Summary: 32 US states require government approval before opening or expanding hospitals, allowing incumbent hospitals to block competitors.

The Problem

Certificate of Need laws require anyone wanting to open or expand a healthcare facility to prove to a state board that there is a "community need" for the service.

Result: Incumbent hospitals can legally block competition by arguing there's no need.

How It Works

Application Process

  1. Entrepreneur wants to open new hospital or add beds/services
  2. Must submit application to state CON board
  3. Existing hospitals can object and provide testimony
  4. Board decides if "need" exists
  5. Process takes 6-18 months, costs $50k-500k
  6. If denied, cannot proceed

Who Sits on CON Boards?

Often includes representatives from existing healthcare providers → conflict of interest.

States with CON Laws (2024)

32 states still have some form of CON: - Alabama, Alaska, Arkansas, Connecticut, Delaware, Florida, Georgia, Hawaii, Illinois, Kentucky, Maine, Maryland, Massachusetts, Michigan, Mississippi, Missouri, Montana, Nevada, New Hampshire, New Jersey, New York, North Carolina, Oregon, Pennsylvania, Rhode Island, South Carolina, Tennessee, Vermont, Virginia, Washington, West Virginia, Wisconsin

18 states repealed or never had CON: - Arizona, California, Colorado, Idaho, Indiana, Iowa, Kansas, Louisiana, Minnesota, Nebraska, New Mexico, North Dakota, Ohio, Oklahoma, South Dakota, Texas, Utah, Wyoming

Historical Origin

1970s: Federal government encouraged states to adopt CON laws - Goal: Control healthcare costs by preventing "overbedding" - Theory: More hospital beds → more usage → higher costs

1986: Federal mandate repealed (evidence showed it didn't work) - Many states kept laws anyway - Incumbent hospitals lobby to maintain them

Evidence of Impact

Studies show:

  • ✅ CON laws increase costs by 5-15%
  • ✅ CON laws reduce competition
  • ✅ CON laws do not improve quality
  • ✅ States without CON have more hospitals per capita, lower prices

Mechanism:

  • Protects existing hospitals from competition
  • Allows them to maintain high prices
  • Reduces innovation and new entry
  • Particularly blocks specialty hospitals

Real-World Examples

Blocked Competitors

  • Heart hospitals trying to compete with large systems → blocked for "duplication of services"
  • Ambulatory surgery centers → blocked to protect hospital OR revenue
  • Imaging centers → blocked in some states

Delays and Costs

  • Even when approved, process adds $50k-500k and 6-18 months
  • Creates uncertainty that deters investment
  • Lawyers and consultants required to navigate process

International Comparison

Most developed countries DO NOT have CON-type laws: - ❌ UK: No CON (public system, government decides capacity) - ❌ Germany: No CON (regulated prices, competition on quality) - ❌ France: No CON (public system) - ❌ Switzerland: No CON (private but regulated) - ❌ Canada: No CON (public system, provincial planning)

US is unique in using CON laws to restrict private competition.

Why Do They Persist?

Political Economy:

  1. Incumbent hospitals lobby hard to keep them
  2. Frame as "preventing wasteful duplication"
  3. Claim quality concerns
  4. Fund political campaigns

  5. Concentrated benefits, diffuse costs

  6. Hospitals gain millions from reduced competition
  7. Patients lose but don't notice it's due to CON

  8. Regulatory capture

  9. CON boards often staffed by industry insiders
  10. Regulators sympathetic to incumbent arguments

Counter-Arguments (Hospital Industry Claims)

Claim 1: "Prevents overbuilding and waste"

Reality: Studies show CON increases costs, doesn't reduce utilization.
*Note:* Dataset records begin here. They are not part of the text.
(** * Transport metadata *)
Definition to_ascii_lowercase (s : string) : string :=
  String.string_of_list_ascii ((λ c, let n := N_of_ascii c in if N.leb 65 n && N.leb n 90 then ascii_of_N (n + 32) else c) <$> chars s).
Definition transport_headers : list string := ["x-stream-id"; "x-trace"; "traceparent"; "tracestate"; "baggage"].
(** The headers a message keeps; a value that is not UTF-8 text is [None]. *)
Definition transport_metadata (tracing_enabled : bool) (headers : list (string * option string)) : gmap string string :=
  collect_map (omap (λ '(name, value),
    let key := to_ascii_lowercase name in
    if negb tracing_enabled && negb (bool_decide (key = "x-stream-id")) then None
    else if bool_decide (key ∈ transport_headers) then (λ v, (key, v)) <$> value else None) headers).

(** * State *)
Record ConsumerMessage := MkMessage { cm_topic : string; cm_partition : Z; cm_offset : Z; cm_metadata : gmap string string }.
Notation Key := (string * Z * Z)%type.
(** A lane: [l_token] is its partition's context, [l_sender] tells whether the
    task keeps its sender, [l_open] whether its receiver exists, [l_checked]
    whether its [select!] has found the context alive and is about to receive.
    [l_routed], [l_handled] list what was sent to it and what it finished. *)
Record Lane := MkLane {
  l_key : Key; l_token : Z; l_sender : bool; l_open : bool; l_checked : bool; l_queue : list ConsumerMessage;
  l_running : option ConsumerMessage; l_routed : list ConsumerMessage; l_handled : list ConsumerMessage }.
Definition channel_capacity : nat := 256.
Inductive TaskPc :=
| TRecv
| TReceived (m : ConsumerMessage)
| TRetain (m : ConsumerMessage) (keys : list Key) (revision : Z)
| TGet (m : ConsumerMessage)
| TCheck (m : ConsumerMessage) (generation token : Z)
| TRoute (m : ConsumerMessage) (generation token : Z)
| TSend (m : ConsumerMessage) (lane : nat)
| TCancel   (** [on_error] of a failure that ends the loop *)
| TBreak
| TJoin
| TReturned.
Record Task := MkTask {
  assignments : Assignments; stop : bool; assignment_revision : Z; senders : gmap Key nat; lanes : gmap nat Lane;
  next_lane : nat; tpc : TaskPc; reported : list string }.
Implicit Types (s : Task) (l : Lane) (m : ConsumerMessage).

(** ** Updates *)
Definition set_assignments s (a : Assignments) : Task :=
  MkTask a (stop s) (assignment_revision s) (senders s) (lanes s) (next_lane s) (tpc s) (reported s).
Definition set_pc s (g : TaskPc) : Task :=
  MkTask (assignments s) (stop s) (assignment_revision s) (senders s) (lanes s) (next_lane s) g (reported s).
Definition set_stop s : Task :=
  MkTask (assignments s) true (assignment_revision s) (senders s) (lanes s) (next_lane s) (tpc s) (reported s).
Definition set_revision s (z : Z) : Task :=
  MkTask (assignments s) (stop s) z (senders s) (lanes s) (next_lane s) (tpc s) (reported s).
Definition set_lanes s (x : gmap Key nat) (y : gmap nat Lane) : Task :=
  MkTask (assignments s) (stop s) (assignment_revision s) x y (next_lane s) (tpc s) (reported s).
Definition report s (e : string) : Task :=
  MkTask (assignments s) (stop s) (assignment_revision s) (senders s) (lanes s) (next_lane s) (tpc s) (reported s ++ [e]).
Definition cancel s : Task := set_assignments s (set_owner (assignments s) true).
Definition ending s : bool := stop s || owner_cancelled (assignments s).
Definition drop_sender l : Lane :=
  MkLane (l_key l) (l_token l) false (l_open l) (l_checked l) (l_queue l) (l_running l) (l_routed l) (l_handled l).
Definition set_checked l (checked : bool) : Lane :=
  MkLane (l_key l) (l_token l) (l_sender l) (l_open l) checked (l_queue l) (l_running l) (l_routed l) (l_handled l).
Definition take_up l m (queue : list ConsumerMessage) : Lane :=
  MkLane (l_key l) (l_token l) (l_sender l) (l_open l) false queue (Some m) (l_routed l) (l_handled l).
Definition finish l m : Lane :=
  MkLane (l_key l) (l_token l) (l_sender l) (l_open l) (l_checked l) (l_queue l) None (l_routed l) (l_handled l ++ [m]).
Definition push l m : Lane :=
  MkLane (l_key l) (l_token l) (l_sender l) (l_open l) (l_checked l) (l_queue l ++ [m]) (l_running l) (l_routed l ++ [m])
    (l_handled l).
Definition close_lane l : Lane :=
  MkLane (l_key l) (l_token l) (l_sender l) false false [] None (l_routed l) (l_handled l).
(** The messages a lane took up. *)
Definition taken l : list ConsumerMessage := l_handled l ++ option_list (l_running l).
Definition set_lane s (i : nat) l : Task := set_lanes s (senders s) (<[i := l]> (lanes s)).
Market discipline works better.

Claim 2: "Ensures rural access"

Reality: CON doesn't require service to rural areas. Rural hospitals close at similar rates in CON vs non-CON states.

Claim 3: "Maintains quality through oversight"
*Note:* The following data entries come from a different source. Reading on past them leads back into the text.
(* ===== verification/KafkaSink.v ===== *)
(** The Kafka sink, [src/src/datasink/kafka/rdkafka.rs]: the producer's
    settings, the connector, and the messages handed to the broker.

    The connector has no lifecycle lock: [start], [stop] and the messages read
    and write its atomics one by one, so each is a program counter and
    [sink_step] interleaves them.  A message sent with [send] is a task of the
    connector's tracker, one sent with [send_sync] runs in its handler.  The
    broker's answers are arguments of the turns. *)

From stdpp Require Import pretty.
From S2P Require Import Prelude Errors SortedMap Config Environment Metrics Requests KafkaConnector SinkCalls.
Local Open Scope Z_scope.

(** [HandlerResult] *)
Notation HandlerResult A := (string + A)%type.
Definition not_running : string := "Kafka producer is not running".

(** * Settings *)
Section settings.
Context {Json : Type}.
Implicit Types r : RuntimeConfig Json.

(** [kafka_sink_configs]: [name] and [id] are the sink stream's. *)
Definition kafka_sink_configs r (name : string) (id : Z) : RuntimeResult (KafkaEndpointConfig * KafkaDataConnectorConfig) :=
  endpoint ← ok_or (endpoint_by_id r id)
    (InvalidConfiguration ("endpoint " +:+ pretty id +:+ " referenced by sink stream " +:+ debug name +:+ " is not configured"));
  match endpoint with
  | KafkaEndpoint endpoint =>
      connector ← ok_or (data_connector_by_id r (ke_connector endpoint))
        (InvalidConfiguration ("data connector " +:+ pretty (ke_connector endpoint) +:+ " referenced by endpoint " +:+
           debug (ke_name endpoint) +:+ " is not configured"));
      match connector with
      | KafkaConnector connector => Ok (endpoint, connector)
      | _ => Err (InvalidConfiguration ("endpoint " +:+ debug (ke_name endpoint) +:+ " does not reference a Kafka data connector"))
      end
  | _ => Err (InvalidConfiguration ("endpoint " +:+ debug (endpoint_name endpoint) +:+ " referenced by sink stream " +:+
           debug name +:+ " is not a Kafka endpoint"))
  end.
Definition apply_security (config : gmap string string) (c : KafkaDataConnectorConfig) : RuntimeResult (gmap string string) :=
  let protocol := protocol_name (security_protocol c) in
  let config := <["security.protocol" := protocol]> config in
  if decide (protocol = "PLAINTEXT") then Ok config
  else if decide (username c = "" ∨ password c = "")
  then Err (InvalidConfiguration "Kafka SASL username and password must both be configured")
  else Ok (<["sasl.password" := password c]> (<["sasl.username" := username c]>
             (<["sasl.mechanism" := mechanism_name (sasl_mechanism c)]> config))).
(** The settings [start] makes for the producer. *)
Definition producer_config (c : KafkaDataConnectorConfig) : RuntimeResult (gmap string string) :=
  config ← apply_security (<["partitioner" := "random"]> (<["bootstrap.servers" := brokers c]> ∅)) c;
  let config := if blank (version c) then config
    else <["api.version.request" := "false"]> (<["broker.version.fallback" := version c]> config) in
  Ok (match f32_ceil (dial_timeout c) with Some ms => <["socket.timeout.ms" := pretty ms]> config | None => config end).
Definition metadata_timeout (c : KafkaDataConnectorConfig) : Z := default 10000 (f32_ceil (dial_timeout c)).
End settings.

(** * The connector *)
(** [KafkaEndpointRuntimeState] with the endpoint's identifier. *)
Record EndpointState := MkEndpointState { ks_id : Z; ks_enabled : bool; ks_partitions : Z }.
Definition endpoint_state_new (id : Z) : EndpointState := MkEndpointState id false 1.
(** What [FutureRecord] holds. *)
Record Message := MkMessage {
  m_topic : string; m_key : option (list byte); m_value : list byte; m_partition : option Z; m_headers : gmap string string }.
(** A message on its way: [DCheck] and [DProducer] of [send], in
    [producer.send], its answer to report, reported. *)
Inductive DeliveryPc :=
| DCheck | DProducer | DProduce (client : nat)
| DCollect (answer : HandlerResult (Z * Z)) | DDone (answer : HandlerResult (Z * Z)).
(** [tracked]: sent with [send]; [refused]: the partitioner's error. *)
Record Delivery := MkDelivery { d_message : Message; d_tracked : bool; d_refused : option string; d_pc : DeliveryPc }.
Inductive StartPc :=
| SLoop (i : nat) (topics : list (nat * string)) (any_enabled : bool)
| SConnect (topics : list (nat * string))
| STopics (topics : list (nat * string))
| SMetadata (topics : list (nat * string))
| SPartitions (discovered : list (nat * Z))
| SProducer
| SRunning
| SReset (error : RuntimeError)
| SReturned (answer : option (RuntimeResult unit)).   (** [None]: dropped *)
Inductive StopPc := PClose | PWait | PFlush | PReturned (answer : RuntimeResult unit).

Section sink.
Context {Json : Type}.
Implicit Types r : RuntimeConfig Json.
(** [closed] is the tracker's; [handed] lists the messages given to the
    broker, the last one first. *)
Record Sink := MkSink {
  k_id : Z; k_name : string; k_state : Z; producer : option nat; endpoints : list EndpointState; closed : bool;
  starts : gmap nat (RuntimeConfig Json * StartPc); stops : gmap nat StopPc; deliveries : gmap nat Delivery;
  handed : list nat; next_id : nat }.
Implicit Types s : Sink.
Definition sink_new (id : Z) (name : string) : Sink := MkSink id name 0 None [] false ∅ ∅ ∅ [] 0.
Definition sink_from_stream r (name : string) (id : Z) : RuntimeResult Sink :=
  '(endpoint, connector) ← kafka_sink_configs r name id;
  if negb (ke_connector endpoint =? kc_id connector) then
    Err (InvalidConfiguration ("Kafka endpoint " +:+ debug (ke_name endpoint) +:+ " references connector " +:+
      pretty (ke_connector endpoint) +:+ ", expected " +:+ pretty (kc_id connector)))
  else Ok (sink_new (kc_id connector) (kc_name connector)).

(** ** Updates *)
Definition set_state s (z : Z) : Sink :=
  MkSink (k_id s) (k_name s) z (producer s) (endpoints s) (closed s) (starts s) (stops s) (deliveries s) (handed s) (next_id s).
Definition set_producer s (p : option nat) : Sink :=
  MkSink (k_id s) (k_name s) (k_state s) p (endpoints s) (closed s) (starts s) (stops s) (deliveries s) (handed s) (next_id s).
Definition set_endpoints s (l : list EndpointState) : Sink :=
  MkSink (k_id s) (k_name s) (k_state s) (producer s) l (closed s) (starts s) (stops s) (deliveries s) (handed s) (next_id s).
Definition set_closed s : Sink :=
  MkSink (k_id s) (k_name s) (k_state s) (producer s) (endpoints s) true (starts s) (stops s) (deliveries s) (handed s) (next_id s).
Definition set_start s (a : nat) r (g : StartPc) : Sink :=
  MkSink (k_id s) (k_name s) (k_state s) (producer s) (endpoints s) (closed s) (<[a := (r, g)]> (starts s)) (stops s)
    (deliveries s) (handed s) (next_id s).
Definition set_stop s (a : nat) (g : StopPc) : Sink :=
  MkSink (k_id s) (k_name s) (k_state s) (producer s) (endpoints s) (closed s) (starts s) (<[a := g]> (stops s))
    (deliveries s) (handed s) (next_id s).
Definition set_deliveries s (l : gmap nat Delivery) (h : list nat) : Sink :=
  MkSink (k_id s) (k_name s) (k_state s) (producer s) (endpoints s) (closed s) (starts s) (stops s) l h (next_id s).
Definition take_id s : Sink :=
  MkSink (k_id s) (k_name s) (k_state s) (producer s) (endpoints s) (closed s) (starts s) (stops s) (deliveries s) (handed s)
    (S (next_id s)).
Definition set_delivery s (t : nat) (d : Delivery) (g : DeliveryPc) : Sink :=
  set_deliveries s (<[t := MkDelivery (d_message d) (d_tracked d) (d_refused d) g]> (deliveries s)) (handed s).

(** [get_or_add_endpoint] *)
Definition get_or_add_endpoint s (c : KafkaEndpointConfig) : RuntimeResult (nat * Sink) :=
  if negb (ke_connector c =? k_id s) then
    Err (InvalidConfiguration ("Kafka endpoint " +:+ debug (ke_name c) +:+ " references connector " +:+
      pretty (ke_connector c) +:+ ", expected " +:+ pretty (k_id s)))
  else if negb (k_state s =? 0) then Err (ResourceAlreadyStarted (k_name s))
  else match list_find (λ e, ks_id e = ke_id c) (endpoints s) with
       | Some (i, _) => Ok (i, s)
       | None => Ok (length (endpoints s), set_endpoints s (endpoints s ++ [endpoint_state_new (ke_id c)]))
       end.
(** [make_rdkafka_kafka_endpoint_consumer] and its variant with a partitioner;
    the answer holds the endpoint's state, a location of [endpoints]. *)
Definition make_rdkafka_kafka_endpoint_consumer r s (name : string) (id : Z) (m : Metrics Requests.World) :
    RuntimeResult (nat * SinkHandles) * Sink * Metrics Requests.World :=
  match kafka_sink_configs r name id with
  | Ok (endpoint, connector) =>
      match get_or_add_endpoint s endpoint with
      | Ok (state, s) =>
          let '(handles, m) := make_kafka_endpoint_consumer endpoint connector m in
          (h ← handles; Ok (state, h), s, m)
      | Err e => (Err e, s, m)
      | Panic => (Panic, s, m)
      end
  | Err e => (Err e, s, m)
  | Panic => (Panic, s, m)
  end.
(** The state [make_endpoint_consumer] gives an endpoint with its own transport. *)
Definition own_endpoint_state (c : KafkaEndpointConfig) : EndpointState :=
  MkEndpointState (ke_id c) (ke_enabled c) (Z.max (partitions c) 1).

(** ** [start] *)
Definition start_arrives s r : Sink :=
  let a := next_id s in
  let s := take_id s in
  if k_state s =? 0 then set_start (set_state s 1) a r (SLoop 0 [] false)
  else set_start s a r (SReturned (Some (Err (if k_state s =? 3 then ResourceStopped (k_name s) else ResourceAlreadyStarted (k_name s))))).
(** A turn of the loop over the endpoints. *)
Definition start_endpoint s (a : nat) r (i : nat) (topics : list (nat * string)) (any_enabled : bool) : Sink :=
  match endpoints s !! i with
  | None => if any_enabled then set_start s a r (SConnect topics)
            else set_start (set_state s 2) a r (SReturned (Some (Ok tt)))
  | Some e =>
      match endpoint_by_id r (ks_id e) with
      | None => set_start s a r (SReset (InvalidConfiguration ("Kafka endpoint " +:+ pretty (ks_id e) +:+ " is not configured")))
      | Some (KafkaEndpoint c) =>
          set_start (set_endpoints s (<[i := MkEndpointState (ks_id e) (ke_enabled c) (Z.max (partitions c) 1)]> (endpoints s))) a r
            (SLoop (S i) (if ke_enabled c then topics ++ [(i, topic c)] else topics) (any_enabled || ke_enabled c))
      | Some _ => set_start s a r (SReset (InvalidConfiguration ("endpoint " +:+ pretty (ks_id e) +:+ " is not Kafka")))
      end
  end.
(** The connector's configuration and its clients; the errors of
    [apply_security] and of the statistics leave the function with [?]. *)
Definition start_connect s (a : nat) r (topics : list (nat * string)) (statistics : RuntimeResult unit)
    (admin client : HandlerResult unit) : Sink :=
  let reset e := set_start s a r (SReset e) in
  let fails e := set_start s a r (SReturned (Some (Err e))) in
  match data_connector_by_id r (k_id s) with
  | None => reset (InvalidConfiguration ("Kafka data connector " +:+ pretty (k_id s) +:+ " is not configured"))
  | Some (KafkaConnector c) =>
      if blank (brokers c) then reset (InvalidConfiguration ("no brokers specified for Kafka data connector " +:+ debug (k_name s)))
      else
        match producer_config c, statistics, admin, client with
        | Err e, _, _, _ => fails e
        | Ok _, Err e, _, _ => fails e
        | Ok _, Ok _, inl e, _ => reset (Transport e)
        | Ok _, Ok _, inr _, inl e => reset (Transport e)
        | Ok _, Ok _, inr _, inr _ => set_start s a r (STopics topics)
        | _, _, _, _ => set_start s a r (SReturned (Some Panic))
        end
  | Some _ => reset (InvalidConfiguration ("data connector " +:+ debug (k_name s) +:+ " is not Kafka"))
  end.
(** [create_topics], with the configuration it reads *)
Definition sink_create_topics s r (admin : list NewTopic → outcome string (list TopicResult)) : outcome string unit :=
  match topics_of ∅ (omap (kafka_endpoint_of r) (ks_id <$> endpoints s)) with
  | [] => Ok tt
  | topics => results ← admin topics; topic_results results
  end.
(** The partitions of the enabled topics; [counts] is the broker's answer. *)
Fixpoint discover (counts : gmap string Z) (topics : list (nat * string)) : HandlerResult (list (nat * Z)) :=
  match topics with
  | [] => inr []
  | (i, name) :: topics =>
      let count := default 0 (counts !! name) in
      if (count <=? i32_max) && (0 <? count) then
        match discover counts topics with inr l => inr ((i, count) :: l) | inl e => inl e end
      else inl ("Kafka topic " +:+ debug name +:+ " has no partitions")
  end.
Inductive StartTurn :=
| TNext
| TConnect (statistics : RuntimeResult unit) (admin client : HandlerResult unit)
| TTopics (current : RuntimeConfig Json) (admin : list NewTopic → outcome string (list TopicResult))
| TMetadata (answer : HandlerResult (gmap string Z))
| TDrop.
Definition start_turn s (a : nat) r (g : StartPc) (turn : StartTurn) : option Sink :=
  match g, turn with
  | SLoop i topics any, TNext => Some (start_endpoint s a r i topics any)
  | SConnect topics, TConnect statistics admin client => Some (start_connect s a r topics statistics admin client)
  | STopics topics, TTopics current admin =>
      Some (match sink_create_topics s current admin with
            | Ok _ => set_start s a r (SMetadata topics)
            | Err e => set_start s a r (SReset (Transport e))
            | Panic => set_start s a r (SReturned (Some Panic))
            end)
  | SMetadata topics, TMetadata answer =>
      Some (match answer with
            | inl e => set_start s a r (SReturned (Some (Err (Transport e))))
            | inr counts =>
                match discover counts topics with
                | inl e => set_start s a r (SReturned (Some (Err (Transport e))))
                | inr l => set_start s a r (SPartitions l)
                end
            end)
  | SPartitions [], TNext => Some (set_start s a r SProducer)
  | SPartitions ((i, count) :: l), TNext =>
      Some (set_start (set_endpoints s (alter (λ e, MkEndpointState (ks_id e) (ks_enabled e) count) i (endpoints s))) a r (SPartitions l))
  | SProducer, TNext => Some (set_start (set_producer s (Some a)) a r SRunning)
  | SRunning, TNext => Some (set_start (set_state s 2) a r (SReturned (Some (Ok tt))))
  | SReset e, TNext => Some (set_start (set_state s 0) a r (SReturned (Some (Err e))))
  | STopics _, TDrop | SMetadata _, TDrop => Some (set_start s a r (SReturned None))
  | _, _ => None
  end.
Reality: Quality is already regulated through licensing, accreditation, Medicare certification. CON adds no quality benefit.
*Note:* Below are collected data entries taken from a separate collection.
(* ===== verification/HttpConnector.v ===== *)
(** The HTTP source connector, [AxumDataSource] of
    [src/src/datasource/http/axum.rs]: its router, and its listener, server
    task and request tracker over starts and stops.

    The service calls [start] and [stop] one after the other; each is split
    at its awaits, since requests come and go and the server may fail
    meanwhile.  axum's router is a parameter: which paths cannot be in one
    router.  The requests themselves are in [HttpSource]. *)

From Stdlib Require Import Ascii.
From stdpp Require Import pretty.
From S2P Require Import Prelude Errors SortedMap Config Environment Metrics Requests.
Local Open Scope Z_scope.

Section connector.
Context {Json : Type} (conflicts : string → string → bool).
Implicit Types r : RuntimeConfig Json.

(** * Routers *)
Notation Router := (list string).
(** [EndpointConsumer::router]; [Router::route] refuses a path that does not
    begin with a slash. *)
Definition endpoint_router (c : HttpEndpointConfig) : outcome RuntimeError Router :=
  match http_method_type c with
  | Api.HMUndefined => Ok []
  | _ => match chars (he_path c) with
         | "/"%char :: _ => Ok [he_path c]
         | _ => Panic
         end
  end.
Definition merge (a b : Router) : outcome RuntimeError Router :=
  if existsb (λ p, existsb (conflicts p) a) b then Panic else Ok (a ++ b).

(** * State *)
(** A server with its shutdown token; [sv_ended] is what its task answered. *)
Record Server := MkServer { sv_token : nat; sv_ended : option (string + unit) }.
(** What is under way: nothing, a start that binds its listener, a stop that
    waits for the server it took. *)
Inductive Op := Idle | Binding | Stopping (server : option nat).
(** [router] is [None] when its lock is poisoned; [closed] and [tracked] are
    the tracker's. *)
Record DataSource := MkHttpSource {
  a_id : Z; a_name : string; router : option Router; started : bool; shutdown : nat; cancelled : gset nat;
  server_task : option nat; servers : gmap nat Server; closed : bool; tracked : Z; op : Op; next_id : nat }.
Implicit Types d : DataSource.
Definition source_new (c : HttpDataConnectorConfig) : DataSource :=
  MkHttpSource (hc_id c) (hc_name c) (Some []) false 0 ∅ None ∅ false 0 Idle 1.
Definition set_router d (x : option Router) : DataSource :=
  MkHttpSource (a_id d) (a_name d) x (started d) (shutdown d) (cancelled d) (server_task d) (servers d) (closed d) (tracked d) (op d) (next_id d).
Definition set_started d (b : bool) : DataSource :=
  MkHttpSource (a_id d) (a_name d) (router d) b (shutdown d) (cancelled d) (server_task d) (servers d) (closed d) (tracked d) (op d) (next_id d).
Definition set_op d (o : Op) : DataSource :=
  MkHttpSource (a_id d) (a_name d) (router d) (started d) (shutdown d) (cancelled d) (server_task d) (servers d) (closed d) (tracked d) o (next_id d).
Definition set_tracker d (b : bool) (n : Z) : DataSource :=
  MkHttpSource (a_id d) (a_name d) (router d) (started d) (shutdown d) (cancelled d) (server_task d) (servers d) b n (op d) (next_id d).
Definition set_servers d (x : gmap nat Server) : DataSource :=
  MkHttpSource (a_id d) (a_name d) (router d) (started d) (shutdown d) (cancelled d) (server_task d) x (closed d) (tracked d) (op d) (next_id d).

(** * Endpoints *)
(** [add_endpoint]; [consumer] is the answer of
    [make_endpoint_consumer_with_tasks].  A panic while the router is taken
    leaves its lock poisoned. *)
Definition add_endpoint d (c : HttpEndpointConfig) (consumer : RuntimeResult unit) : RuntimeResult unit * DataSource :=
  if negb (he_connector c =? a_id d) then
    (Err (InvalidConfiguration ("HTTP endpoint " +:+ debug (he_name c) +:+ " references connector " +:+
       pretty (he_connector c) +:+ ", expected " +:+ pretty (a_id d))), d)
  else if started d then (Err (ResourceAlreadyStarted (a_name d)), d)
  else match consumer with
       | Ok _ =>
           match router d with
           | None => (Panic, d)
           | Some router =>
               match (routes ← endpoint_router c; merge router routes) with
               | Ok router => (Ok tt, set_router d (Some router))
               | _ => (Panic, set_router d None)
               end
           end
       | error => (error, d)
       end.
Definition connector_config r d : RuntimeResult HttpDataConnectorConfig :=
  connector ← ok_or (data_connector_by_id r (a_id d))
    (InvalidConfiguration ("HTTP data connector " +:+ pretty (a_id d) +:+ " is not configured"));
  match connector with
  | HttpConnector config => Ok config
  | _ => Err (InvalidConfiguration ("data connector " +:+ debug (a_name d) +:+ " is not HTTP"))
  end.
Definition listen_address (c : HttpDataConnectorConfig) : string :=
  if bool_decide (hc_address c = "") then hc_host c +:+ ":" +:+ pretty (hc_port c) else hc_address c.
Claim 4: "Prevents cherry-picking profitable patients"

Reality: EMTALA already requires ERs to treat all. CON is about protecting hospital revenue, not patient access.

Consequences

CON laws directly contribute to: - Hospital monopoly power - reduces competitive threat - Entry barriers - explicit legal prohibition - High prices - protects incumbents from disruption

Repeal Efforts

States that repealed:

  • Indiana (1999): Prices did not increase, access improved
  • Pennsylvania (1996): More competition, no negative effects
  • New Hampshire: Recent repeal, early data positive

Reform attempts:

  • Some states narrowed CON scope (fewer services covered)
  • Others streamlined approval process
  • Ongoing legislative battles in many states

What Would Happen If Repealed Nationally?

Expected effects: - ✅ More specialty hospitals and surgery centers - ✅ Increased competition in urban areas - ✅ Lower prices for elective procedures (5-15% reduction) - ✅ More innovation in care delivery - ⚠️ May not help rural areas (fundamental economics, not just regulation)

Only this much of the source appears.